CHIEF PSYCHIATRIST — ANNUAL REPORT

HON ALISON XAMON (North Metropolitan) [2.30 pm]: This is, of course, annual report season. A lot of annual reports have already been tabled, and some of those will undoubtedly be subject to further scrutiny through the estimates process. I am aware that we do not often get to speak about a number of reports that are tabled.

I want to draw members’ attention to a number of issues that are covered in the annual report of the Chief Psychiatrist of Western Australia. As expected from the Chief Psychiatrist—whom I hold in the highest regard—the report is fearless, but thoughtful, in its considerations and what he is attempting to bring to the attention of the public. There is a lot in this report. It goes up to 30 June this year. At that point, it was anticipated that the Criminal Law (Mentally Impaired Accused) Amendment Bill would have been introduced in this Parliament. As we know, that has not happened. The report makes some important commentary about the lack of forensic beds, and about the intersection between intellectual disability and mental health. The report also makes some quite damning comments about the poor monitoring of the practice of prone restraint, the lack of sexual safety for people in mental health facilities, and the use of seclusion.

I particularly want to make some comments about access to the National Disability Insurance Scheme. I understand, of course, that the NDIS is a federal body. However, it has a huge impact on the delivery of services at the state level. When the NDIS fails, it has to be picked up through the state system, and that is highly problematic. The report refers to residents with the most complex mental health needs. The report takes a dashboard approach to looking at people who live in private psychiatric hostels. The most prevalent diagnosis for these people is schizophrenia, as well as other serious psychosocial disabilities. It is deeply concerning to discover from the report that of the residents of private psychiatric hostels who have the most complex mental health needs, 16 per cent have had their application for NDIS services declined and 27 per cent are not actively involved with a community mental health service. Those figures are not only very concerning, but also very damning. I point out again that we are talking about critically and chronically mentally unwell people who are desperately in need of support but are being failed by the NDIS. The report does not refer specifically to where these failings lie. However, it has been suggested to me that part of the problem is that residents who need support in order to apply for the NDIS are dependent upon people to assist them with that process. Sometimes service providers are good at being able to assist and sometimes they are not so good. The support from advocates can be all over the place. I am very concerned about that. People’s access to the NDIS should not be contingent upon their capacity to make an application.

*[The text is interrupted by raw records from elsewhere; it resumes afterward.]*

(* ===== verification/OrderBook.v ===== *)
(** * OrderBook: internal/core/aggregation/domain/orderbook.go, btree_orderbook.go,
      orderbook_policy.go, orderbook_checksum.go, events.go

    The limit order book: two price-ordered trees, deltas and snapshots, pruning
    to a level bound, the crossed-book check and the snapshot events. The trees
    are github.com/google/btree, which is not part of the repository: the class
    [BTreeLib] states what the code relies on, and [sortedBTree] is one
    implementation of it.

    Specification: a side of the book maps prices to quantities; a delta sets or
    removes the quantity of each price it names, and the book keeps the best
    [MaxLevelsPerSide] levels of each side in price order. *)

From S2P Require Import Prelude GoRuntime Shared.

Local Open Scope string_scope.
Local Open Scope list_scope.
Local Open Scope Z_scope.

(** ** github.com/google/btree *)

(** [less] is a strict weak order on the items in play, and [l] ascends. *)
Definition ascending {A} (less : A → A → bool) (l : list A) : Prop :=
  StronglySorted (λ a b, less a b = true) l.

(** The generic B-tree: [items] is what [Ascend] visits. [ReplaceOrInsert]
    replaces the item equal to its argument, [Delete] removes it. The laws hold
    where [less] orders the items. *)
Class BTreeLib := {
  BTreeG : Type → Type;
  NewG : ∀ {T}, Z → (T → T → bool) → BTreeG T;
  ReplaceOrInsert : ∀ {T}, T → BTreeG T → BTreeG T;
  TreeDelete : ∀ {T}, T → BTreeG T → BTreeG T;
  TreeLen : ∀ {T}, BTreeG T → Z;
  items : ∀ {T}, BTreeG T → list T;
  lessOf : ∀ {T}, BTreeG T → T → T → bool;
  lessOf_new : ∀ {T} d (less : T → T → bool), lessOf (NewG d less) = less;
  lessOf_insert : ∀ {T} (x : T) t, lessOf (ReplaceOrInsert x t) = lessOf t;
  lessOf_delete : ∀ {T} (x : T) t, lessOf (TreeDelete x t) = lessOf t;
  items_new : ∀ {T} d (less : T → T → bool), items (NewG d less) = [];
  items_len : ∀ {T} (t : BTreeG T), TreeLen t = Z.of_nat (length (items t));
  items_insert : ∀ {T} (x : T) t,
    weak_order_on (lessOf t) (x :: items t) → ascending (lessOf t) (items t) →
    items (ReplaceOrInsert x t) =
      filter (λ y, lessOf t y x = true) (items t) ++ x :: filter (λ y, lessOf t x y = true) (items t);
  items_delete : ∀ {T} (x : T) t,
    weak_order_on (lessOf t) (x :: items t) → ascending (lessOf t) (items t) →
    items (TreeDelete x t) = filter (λ y, lessOf t y x = true ∨ lessOf t x y = true) (items t);
}.

(** One implementation: the ordered list of the items. *)
Definition sortedBTree : BTreeLib.
Proof.
  refine {|
    BTreeG T := ((T → T → bool) * list T)%type;
    NewG T _ less := (less, []);
    ReplaceOrInsert T x t := (t.1, filter (λ y, t.1 y x = true) t.2 ++ x :: filter (λ y, t.1 x y = true) t.2);
    TreeDelete T x t := (t.1, filter (λ y, t.1 y x = true ∨ t.1 x y = true) t.2);
    TreeLen T t := Z.of_nat (length t.2);
    items T t := t.2;
    lessOf T t := t.1;
  |}; done.
Defined.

I am trying to support a vulnerable minor through the National Disability Insurance Scheme process, and, in this instance, I am talking about a minor who has a diagnosis that is 100 per cent confirmed; the pathway of the inevitably of disability is known, and the minor already has significant functional capacity. I can tell members that as someone who is white, educated, a lawyer, in this place, understands the NDIS and was engaged in trying to help to pull together the NDIS processes when I was outside of Parliament, even I am struggling to navigate through those processes. At this point, I will inevitably have to go through the Administrative Appeals Tribunal process. Thank goodness my husband and I are both lawyers, so we are in a position to be able to do that, but other people cannot. But if I am having that much difficulty, what must it be like for people who are living in private psychiatric hostels and who have severe psychosocial disability?

The report points out that the failure to appropriately hook these people into services means that the state is picking up the cost, because a disproportionate number of them are ending up in our emergency departments. This would not be particularly shocking to a lot of members in this place as we are very familiar with the stories about what is happening in our emergency departments, but it goes to the absolute failure of the NDIS to address this issue and the fact that these people are being left incredibly vulnerable. I am eternally frustrated that the NDIS is not working in the way that so many people fought for it to work. I am absolutely appalled at the way that people are falling through the cracks.

This report is very important in highlighting the many systemic ways in which people with severe and chronic psychosocial disability are, effectively, not having their needs met within the system. This is one area in which the problem should be capable of being rectified but has not been.

There are many more elements of this issue that I want to talk about and I will talk about at a future time, because I think that this cohort of people is very often left to fall between the cracks. I can tell members now that there are no votes in this. In fact, when I have spoken about this cohort of people in the past, I have received more criticism than I have bouquets. But I think it is really important that we remember that we need to be able to support those most vulnerable people within our community, because if we are not speaking out for them, nobody else will. At the moment, as outlined by this report and the other reports that I know will back this up, these people are being failed.